Chewpacker
Chewpacker

Reputation: 11

Palindromic Integer Checker

One of our assignments in working with C++ in 1st year programming was to write a function that can check if a number is palindromic or not (e.g 16461). I'd upload my code but I don't even know where to begin when it comes to extracting digits from an integer or checking the number of digits in an integer. Any help or hints would be appreciated!

Upvotes: 0

Views: 2522

Answers (6)

quantdev
quantdev

Reputation: 23813

If performance is not an issue, and if you can do c++11, an easy to read solution :

template<class T>
bool isPalindrome(T i)
{
    auto s = std::to_string(i);
    auto s2 = s;
    std::reverse(s.begin(), s.end());
    return s == s2;
} 

which is of course much slower than manually going through the digits, but imho is very readable...

call it with:

std::cout << isPalindrome<int>(12321);
std::cout << isPalindrome<int>(1232);

Upvotes: 0

Kevin Le - Khnle
Kevin Le - Khnle

Reputation: 10867

Here's a solution that converts the integer to a C-style string and go from there.

#include <iostream>
#include <stdio.h>
#include <string.h>

using namespace std;

bool isPalindrome(int n) {
    char s[256];
    sprintf(s, "%d", n);

    char *p = s, *q = &s[strlen(s) - 1];
    while (*p == *q && p++ < q--) 
        ;

    return (p == q) || (*p == *q);
}

int main() {
    int n = 1644451;
    cout << isPalindrome(n) << endl;

    return 0;
}

Upvotes: 0

skortzy
skortzy

Reputation: 169

There are many ways to solve this. I like most the solution that builds the mirror number and checks whether it is identical to the original (even though, it is arguably not the most efficient way).

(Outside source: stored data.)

(* ===== verification/ResiliencyWitness.v ===== *)
(** * Concrete libraries and runs for the resiliency components

    A breaker, a retry loop, a cache and decoders that satisfy the interfaces
    of [ResiliencyRunner] and [Resiliency], and runs of the theorems on them. *)

From Stdlib Require Import Ascii.
From S2P Require Import Prelude GoStrings ResiliencyRetry GoTime ResiliencyRunner ResiliencyRunnerProps Resiliency ResiliencyProps.

(** ** Libraries *)

#[local] Obligation Tactic := idtac.

(** A breaker that opens after more than five failures in a row. *)
Record simple_breaker := { sb_failures : nat; sb_open : bool }.

#[export] Instance simple_gobreaker : Gobreaker := {|
  gb := simple_breaker;
  gb_time := unit;
  gb_State g _ := if sb_open g then gbOpen else gbClosed;
  gb_before g _ := (if sb_open g then Some gbErrOpenState else None, g);
  gb_after g _ ok :=
    if ok : bool then {| sb_failures := 0; sb_open := false |}
    else {| sb_failures := S (sb_failures g); sb_open := 5 <? S (sb_failures g) |}
|}.

(** A loop without waiting; its environment says whether it is interrupted. *)
Definition simple_next (c : Config) (n : nat) (err : option error) (env : bool) : verdict :=
  match err with
  | None => Stop None
  | Some e =>
      match AsPermanent e with
      | Some e' => Stop (Some e')
      | None =>
          if env then Stop (Some Canceled)
          else if bool_decide (MaxRetries c < 0 ∨ Z.of_nat n < MaxRetries c)%Z then Again true
          else Stop (Some e)
      end
  end.

#[export] Program Instance simple_backoff : Backoff := {|
  loop_env := bool;
  interrupted := id;
  loop_next := simple_next
|}.
Next Obligation. done. Qed.
Next Obligation. intros c n e e' env He. unfold simple_next. by rewrite He. Qed.
Next Obligation.
  intros c n e env He Hi Hn. unfold simple_next. simpl in Hi. rewrite He, Hi, bool_decide_true by done. by eexists.
Qed.
Next Obligation.
  intros c n e env notify Hn. unfold simple_next. destruct (AsPermanent e); [done|]. destruct env; [done|].
  rewrite bool_decide_false by lia. done.
Qed.
Next Obligation.
  intros c n e env err He. unfold simple_next. rewrite He. destruct env.
  - intros [= <-]. right. exists Canceled. split; [by right|done].
  - case_bool_decide; [done|]. intros [= <-]. by left.
Qed.

(** A bounded cache that evicts some entry when it is full. *)
Record simple_cache := { sc_size : Z; sc_map : gmap string nat }.

Definition simple_victim (m : gmap string nat) : gmap string nat :=
  match map_to_list m with (k, _) :: _ => delete k m | [] => m end.

#[export] Program Instance simple_lru : Lru := {|
  lru := simple_cache;
  lru_New n := if bool_decide (0 < n)%Z then Some {| sc_size := n; sc_map := ∅ |} else None;
  lru_Get c k := (sc_map c !! k, c);
  lru_Add c k v :=
    {| sc_size := sc_size c;
       sc_map := <[k := v]> (if bool_decide (Z.of_nat (size (sc_map c)) < sc_size c)%Z then sc_map c else simple_victim (sc_map c)) |};
  lru_contents := sc_map;
  lru_size := sc_size
|}.
Next Obligation. intros n Hn. simpl. rewrite bool_decide_true by done. by eexists. Qed.
Next Obligation. intros n Hn. simpl. by rewrite bool_decide_false by lia. Qed.
Next Obligation. done. Qed.
Next Obligation. done. Qed.
Next Obligation. intros c k v. apply lookup_insert_eq. Qed.
Next Obligation.
  intros c k v. simpl. apply insert_mono. case_bool_decide; [done|]. unfold simple_victim.
  destruct (map_to_list (sc_map c)) as [|[k' v'] l]; [done|]. apply delete_subseteq.
Qed.
Next Obligation. intros c k v Hs. simpl in *. by rewrite bool_decide_true. Qed.
Next Obligation. done. Qed.

(** Decoders for the durations the examples need. *)
#[export] Instance simple_decoders : Decoders := {|
  DecodeRetry s :=
    d ← parseDuration (bytes (rs_Duration s));
    Some (constantConfig (default (-1)%Z (rs_MaxRetries s)) d);
  DecodeBreaker s :=
    t ← parseDuration (bytes (cs_Timeout s));
    Some {| cb_Name := EmptyString; cb_MaxRequests := cs_MaxRequests s; cb_Interval := 0; cb_Timeout := t;
            cb_Trip := Some (cs_Trip s) |}
|}.

(** ** Runs *)

Definition closed : gb := {| sb_failures := 0; sb_open := false |}.

Definition now_unit : gb_time := ().
Definition going_on : loop_env := false.

Definition demo_retry (n : Z) : Retry := NewRetry (constantConfig n Second) NewRetryConditionMatch.

Definition demo_policy (t : Z) (n : Z) : PolicyDefinition :=
  {| pd_name := "demo"; pd_t := t; pd_r := Some (demo_retry n); pd_cb := false;
     addTimeoutActivatedMetric := false; addRetryActivatedMetric := false; addCBStateChangedMetric := false |}.

Definition demo_opts : RunnerOpts := {| Disposer := true; Accumulator := false |}.

(** The first attempt times out and its result arrives during the second,
    which succeeds. *)
Definition demo_run : list (event (T := nat)) :=
  [EvStart () () (); EvContext DeadlineExceeded () (); EvLoop false; EvStart () () ();
   EvOperation 0 7 None () (); EvOperation 1 8 None () ();
   EvReceive {| ctx_Err := None; ctx_Deadline := Some 100%Z; now1 := 1; now2 := 1 |} () (); EvLoop false].

Lemma runner_no_leak_witness : ∃ s,
  runs 0 (demo_policy Second 3) demo_opts demo_run (initial closed false) = Some s ∧
  disposals (effects s) = [7] ∧ held 0 s = [8] ∧ produced 0 s ≡ₚ disposals (effects s) ++ held 0 s.
Proof.
  eexists. split; [vm_compute; reflexivity|]. split; [reflexivity|]. split; [reflexivity|].
  apply (runner_no_leak 0 (demo_policy Second 3) demo_opts demo_run closed false); [reflexivity|vm_compute; reflexivity|reflexivity].
Defined.

(** An operation says that its error is permanent. *)
Definition permanent_run : list (event (T := nat)) :=
  [EvStart () () (); EvOperation 0 0 (Some (Permanent (Plain "gone"))) () (); EvLoop false].

Lemma runner_outcome_witness :
  (∃ s, runs 0 (demo_policy Second 3) demo_opts demo_run (initial closed false) = Some s ∧
     ph s = Returned 8 None ∧ succeeded s 8 ∧ (Z.of_nat (tries s) ≤ 4)%Z) ∧
  (∃ s, runs 0 (demo_policy 0 3) demo_opts permanent_run (initial closed false) = Some s ∧
     ph s = Returned 0 (Some (Plain "gone")) ∧ fails_because (demo_policy 0 3) (demo_retry 3) s (Plain "gone")).
Proof.
  split; eexists; (split; [vm_compute; reflexivity|]); (split; [reflexivity|]).
  - match goal with |- succeeded ?s _ ∧ _ =>
      destruct (runner_outcome 0 (demo_policy Second 3) demo_opts (demo_retry 3) demo_run closed false s)
        as (Hb & Hs & _); [reflexivity|vm_compute; reflexivity|] end.
    split; [apply Hs; reflexivity|]. apply Hb. vm_compute. discriminate.
  - match goal with |- fails_because _ _ ?s _ =>
      destruct (runner_outcome 0 (demo_policy 0 3) demo_opts (demo_retry 3) permanent_run closed false s)
        as (_ & _ & Hf); [reflexivity|vm_compute; reflexivity|] end.
    apply (Hf ltac:(repeat constructor) 0). reflexivity.
Defined.

(** The operation of the only attempt hangs. *)
Definition hanging_run : list (event (T := nat)) := [EvStart () () ()].

Lemma runner_finishes_witness : ∃ s,
  runs 0 (demo_policy Second 3) demo_opts hanging_run (initial closed false) = Some s ∧
  finishes 0 (demo_policy Second 3) demo_opts s.
Proof.
  eexists. split; [vm_compute; reflexivity|].
  apply (runner_finishes 0 (demo_policy Second 3) demo_opts now_unit going_on hanging_run closed false);
    [reflexivity| |vm_compute; reflexivity].
  intros r Hr. injection Hr as <-. vm_compute. discriminate.
Defined.

Definition status (c : Z) : error := NewCodeError c (Plain "application").

(** Two attempts, both answered with status 500. *)
Definition failing_run : list (event (T := nat)) :=
  [EvStart () () (); EvOperation 0 0 (Some (status 500)) () (); EvLoop false;
   EvStart () () (); EvOperation 1 0 (Some (status 500)) () (); EvLoop false].

Lemma exhausted_is_exhausted_witness : ∃ s,
  runs 0 (demo_policy 0 1) demo_opts failing_run (initial closed false) = Some s ∧
  ph s = Returned 0 (Some (status 500)) ∧ Z.of_nat (tries s) = 2%Z.
Proof.
  eexists. split; [vm_compute; reflexivity|]. split; [reflexivity|].
  match goal with |- Z.of_nat (tries ?s) = _ =>
    apply (exhausted_is_exhausted 0 (demo_policy 0 1) demo_opts (demo_retry 1) failing_run closed false s
      0 (status 500) None "%w: %w") end;
    [reflexivity| | |vm_compute; reflexivity|reflexivity|vm_compute; reflexivity].
  - repeat constructor; try (intros c sc Hc; vm_compute in Hc; injection Hc as <- <-; vm_compute; reflexivity).
  - intros c sc Hc. vm_compute in Hc. injection Hc as <- <-. vm_compute. reflexivity.
Defined.

Definition unknown_run : list (event (T := nat)) :=
  [EvStart () () (); EvOperation 0 0 (Some (status 600)) () (); EvLoop false].

Lemma unknown_status_reported_exhausted_witness : ∃ s,
  runs 0 (demo_policy 0 3) demo_opts unknown_run (initial closed false) = Some s ∧
  tries s = 1.
Proof.
  destruct (unknown_status_reported_exhausted 0 (demo_policy 0 3) demo_opts (demo_retry 3) 600 "application" closed false now_unit going_on)
    as (s & Hr & Ht & _); [reflexivity..|].
  exists s. split; [exact Hr|exact Ht].
Defined.

(** ** Configurations *)

Definition no_names : PolicyNames := {| Timeout := EmptyString; RetryName := EmptyString; CircuitBreakerName := EmptyString |}.

Definition breaker_spec (timeout : string) : CircuitBreakerSpec :=
  {| cs_MaxRequests := 1; cs_Interval := EmptyString; cs_Timeout := timeout; cs_Trip := "consecutiveFailures > 3" |}.

Definition with_breaker (n : string) : PolicyNames :=
  {| Timeout := EmptyString; RetryName := EmptyString; CircuitBreakerName := n |}.

(** Two timeouts, two breakers, an app, and a component with different
    breakers for the two directions and one with a breaker nobody defines. *)
Definition demo_configuration (timeouts : list (string * list ascii)) : Configuration :=
  {| c_Name := "demo"; c_Namespace := "default"; c_Scopes := [];
     c_Timeouts := timeouts;
     c_Retries := [];
     c_CircuitBreakers := [("fast"%string, breaker_spec "1s"); ("slow"%string, breaker_spec "60s")];
     c_Apps := [("app"%string, {| ep_Timeout := "short"; ep_Retry := EmptyString; ep_CircuitBreaker := "fast"; ep_CacheSize := 0 |})];
     c_Actors := [];
     c_Components := [("pubsub"%string, {| Inbound := with_breaker "slow"; Outbound := with_breaker "fast" |});
                      ("broken"%string, {| Inbound := no_names; Outbound := with_breaker "missing" |})] |}.

Definition short_long : list (string * list ascii) := [("short"%string, bytes "500ms"); ("long"%string, bytes "1h30m")].
Definition long_short : list (string * list ascii) := [("long"%string, bytes "1h30m"); ("short"%string, bytes "500ms")].

Lemma decode_order_irrelevant_witness : ∃ r',
  DecodeConfiguration (demo_configuration short_long) (addBuiltInPolicies New) = (r', None) ∧
  DecodeConfiguration (demo_configuration long_short) (addBuiltInPolicies New) = (r', None).
Proof.
  assert (Hd : (DecodeConfiguration (demo_configuration short_long) (addBuiltInPolicies New)).2 = None) by (vm_compute; reflexivity).
  exists (DecodeConfiguration (demo_configuration short_long) (addBuiltInPolicies New)).1.
  assert (Hs : DecodeConfiguration (demo_configuration short_long) (addBuiltInPolicies New) =
    ((DecodeConfiguration (demo_configuration short_long) (addBuiltInPolicies New)).1, None))
    by (rewrite <-Hd; apply surjective_pairing).
  split; [exact Hs|]. apply (decode_order_irrelevant (demo_configuration short_long)); [|exact Hs].
  split; [split; reflexivity|split; [apply perm_swap|]|split; [reflexivity|]|split; [reflexivity|]|split; [reflexivity|]
    |split; [reflexivity|]|split; [reflexivity|]]; apply (bool_decide_unpack _); vm_compute; exact I.
Defined.

Local Notation demo_provider := (FromConfigurations [demo_configuration short_long]).

Definition demo_calls : list lookup_call :=
  [CallEndpoint "app" "app:80"; CallEndpoint "app" "app:80"; CallEndpoint "app" "app:81"; CallOutbound "pubsub" "Pubsub"].

Lemma demo_decoded : all_decoded [demo_configuration short_long] (addBuiltInPolicies New).
Proof. split; [vm_compute; reflexivity|exact I]. Qed.

(** The lookups of one endpoint share a breaker, the other endpoint and the
    component have their own. *)
Lemma breakers_isolated_witness : ∃ ps r',
  calls demo_calls demo_provider = Some (ps, r') ∧ policy_cb <$> ps = [Some 0; Some 0; Some 1; Some 2] ∧
  ∀ p1 p2, ps !! 0 = Some p1 → ps !! 1 = Some p2 → policy_cb p1 = Some 0 → policy_cb p2 = Some 0 →
  target demo_provider (CallEndpoint "app" "app:80") = target demo_provider (CallEndpoint "app" "app:80").
Proof.
  assert (Hp : (match calls demo_calls demo_provider with Some (ps, _) => policy_cb <$> ps | None => [] end)
    = [Some 0; Some 0; Some 1; Some 2]) by (vm_compute; reflexivity).
  destruct (calls demo_calls demo_provider) as [[ps r']|] eqn:Hc; [|discriminate Hp].
  exists ps, r'. split; [reflexivity|]. split; [exact Hp|].
  intros p1 p2 Hp1 Hp2 Hb1 Hb2.
  refine (proj1 (breakers_isolated [demo_configuration short_long] demo_calls ps r' 0 1
    (CallEndpoint "app" "app:80") (CallEndpoint "app" "app:80") p1 p2 0 0 demo_decoded Hc _ _ Hp1 Hp2 Hb1 Hb2) _); reflexivity.
Defined.

Lemma undefined_breaker_panics_witness :
  call (CallOutbound "broken" "Binding") demo_provider = None ∧ fails demo_provider (CallOutbound "broken" "Binding").
Proof.
  assert (Hn : call (CallOutbound "broken" "Binding") demo_provider = None) by (vm_compute; reflexivity).
  split; [exact Hn|].
  apply (undefined_breaker_panics [demo_configuration short_long] [] [] demo_provider); [exact demo_decoded|reflexivity|exact Hn].
Defined.

(** The breaker of the inbound direction, configured with 60 seconds, is the
    one of the outbound direction, with one second. *)
Lemma component_breaker_shared_witness : ∃ p1 p2 r' b,
  calls [CallOutbound "pubsub" "Pubsub"; CallInbound "pubsub" "Pubsub"] demo_provider = Some ([p1; p2], r') ∧
  policy_cb p2 = Some b ∧ cb_Timeout <$> breakers r' !! b = Some Second.
Proof.
  destruct (component_breaker_shared demo_provider "pubsub" "Pubsub"
    {| Inbound := with_breaker "slow"; Outbound := with_breaker "fast" |}
    {| cb_Name := "fast"; cb_MaxRequests := 1; cb_Interval := 0; cb_Timeout := Second; cb_Trip := Some "consecutiveFailures > 3"%string |}
    {| cb_Name := "slow"; cb_MaxRequests := 1; cb_Interval := 0; cb_Timeout := 60 * Second; cb_Trip := Some "consecutiveFailures > 3"%string |})
    as (p1 & p2 & r' & b & Hc & _ & Hb & Hbr); [vm_compute; reflexivity|vm_compute; reflexivity|done|done|vm_compute; reflexivity|vm_compute; reflexivity|].
  exists p1, p2, r', b. split; [exact Hc|]. split; [exact Hb|]. rewrite Hbr. reflexivity.
Defined.

(** A timeout in milliseconds that does not fit wraps around; a policy with it
    has no timeout. *)
Example large_timeout_wraps : parseDuration (bytes "9223372036855") = Some (-9223372036854551616)%Z.
Proof. vm_compute. reflexivity. Qed.

(** A configuration with an invalid duration overwrites the one it replaces. *)
Example invalid_timeout_resets :
  timeouts (FromConfigurations [demo_configuration short_long; demo_configuration [("short"%string, bytes "5 s")]]) !! "short"%string = Some 0%Z.
Proof. vm_compute. reflexivity. Qed.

The code should be something like:

bool isPalindrom(int n) {
  int original = n;
  int mirror = 0;
  while (n) {
    mirror = mirror * 10 + n % 10;
    n /= 10;
  }
  return mirror == original;
}

Upvotes: 3

Flovdis
Flovdis

Reputation: 3095

Best convert the integer into a string first. Testing a string if it is a palindrome is much easier.

#include <sstream>
#include <iostream>
#include <string>

bool isPalindrome(int value)
{
    // convert integer into text
    std::ostringstream oss;
    oss << value;
    std::string valueText = oss.str();
    if (valueText.size()%2==0) {
        return false;
    }
    for (int i = 0; i < (valueText.size()/2); ++i) {
        if (valueText[i]!=valueText[valueText.size()-i-1]) {
            return false;
        }
    }
    return true;
}

int main()
{
    for (int i = 0; i < 100000; ++i) {
        if (isPalindrome(i)) {
            std::cout << i << std::endl;
        }
    }

    return 0;
}

First convert the integer into a std::string:

    std::ostringstream oss;
    oss << value;
    std::string valueText = oss.str();

Now check if the string has a odd number of digits:

    if (valueText.size()%2==0) {
        return false;
    }

If the string has a odd number of digits, test if the digits match:

    for (int i = 0; i < (valueText.size()/2); ++i) {
        if (valueText[i]!=valueText[valueText.size()-i-1]) {
            return false;
        }
    }

Upvotes: 0

Owen S.
Owen S.

Reputation: 7855

Hints:

  • "Number of digits" is a tricky thing to define, since you can always add 0's on the left-hand side and still have the same number. Read carefully and think carefully about how you want to define this.
  • The digits of an integer are associated with powers of 10 (recall 123 = 1*100 + 2*10 + 3*1), so to extract digits you need to be extracting powers of 10. The key operations are remainder and truncated division. What happens if you do (123 % 10)? How about (123 / 10)? How about ((123 / 10) % 10)?

Upvotes: 0

Scott Hunter
Scott Hunter

Reputation: 49896

You can use modulo arithmetic (% operator) to extract individual digits. An alternative would be to get the string representation of your number and work with that.